VI. Observations des parties et analyse

L’agente a-t-elle manqué à l’équité procédurale en ne tenant pas d’audience?

[14] Le demandeur soutient que les principes de justice fondamentale exigent qu’une audience soit tenue lorsqu’une décision relative à une demande fondée sur des considérations d’ordre humanitaire s’appuie sur d’importantes questions de crédibilité, en particulier si la vie ou la sécurité d’une personne est en danger (Singh c Canada (Ministre de l’Emploi et de l’Immigration), [1985] 1 RCS 177, 17 DLR (4th) 422 au para 59; Duka c Canada (Citoyenneté et Immigration), 2010 CF 1071 [Duka] au para 13; A.B. c Canada (Citoyenneté et Immigration), 2020 CF 498 [A.B.] au para 94).
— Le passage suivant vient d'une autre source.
Definition go_bind {A B : Type} (x : go A) (k : A → go B) : go B :=
  match x with
  | Ret a => k a
  | Panic => Panic
  end.

Notation "x ←go c ; k" := (go_bind c (fun x => k))
  (at level 100, c at next level, right associativity).

(** Modelled from the spec: [schema.ResourceData] belongs to the schema layer
    and is not part of the repository sources.  It is the validated request
    of section 3 of the spec, one field per schema key, typed as the schema
    of [resourceAwsLakeFormationPermissions] declares them; a nested block is
    a list of map elements, an element being [None] when the interface value
    is nil.  [Id] and [IsNewResource] are the stored handle and the flag the
    caller raises while it runs Create. *)
Record ResourceData := mkResourceData {
  Id : string;
  IsNewResource : bool;
  catalog_id : string;
  catalog_resource : bool;
  data_location : list (option (gmap string TfValue));
  database : list (option (gmap string TfValue));
  permissions : list string;
  permissions_with_grant_option : list string;
  principal : string;
  table : list (option (gmap string TfValue));
  table_with_columns : list (option (gmap string TfValue)) }.

(** [tfMap[k].(string)] in its comma-ok form. *)
Definition assertString (v : option TfValue) : option string :=
  match v with
  | Some (VString s) => Some s
  | _ => None
  end.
[15] Le demandeur fait valoir qu’il souffre d’une maladie grave et que sa vie est sérieusement menacée si sa tumeur au cerveau réapparaît. Il fait remarquer que, selon les experts médicaux canadiens, le risque de récidive est élevé.

[16] Le demandeur soutient que, même si elle a admis la preuve relative à ses antécédents médicaux, l’agente a tiré une conclusion implicite défavorable quant à sa crédibilité à l’égard de son affirmation selon laquelle il aurait des difficultés à obtenir des soins et traitements adéquats au Sri Lanka. Selon le demandeur, cette conclusion implicite en matière de crédibilité s’est produite lorsqu’elle a accordé plus de poids aux sources obtenues par une recherche sur Google et au matériel promotionnel en ligne qu’à son témoignage personnel, aux éléments de preuve médicaux et au témoignage d’une personne se trouvant dans une situation similaire au Sri Lanka. Tous ces éléments de preuve avaient trait au coût d’obtention d’un traitement, ou à la qualité du traitement, du cancer du cerveau dans ce pays. La preuve du demandeur comprenait des lettres de médecins au Canada, une lettre d’un ami de la famille dont le fils a été traité pour une tumeur cérébrale au Sri Lanka, des lettres de parents et d’amis sri-lankais qui ont fait l’expérience directe du système de santé, ainsi qu’une preuve documentaire sur les limites du système de santé sri-lankais.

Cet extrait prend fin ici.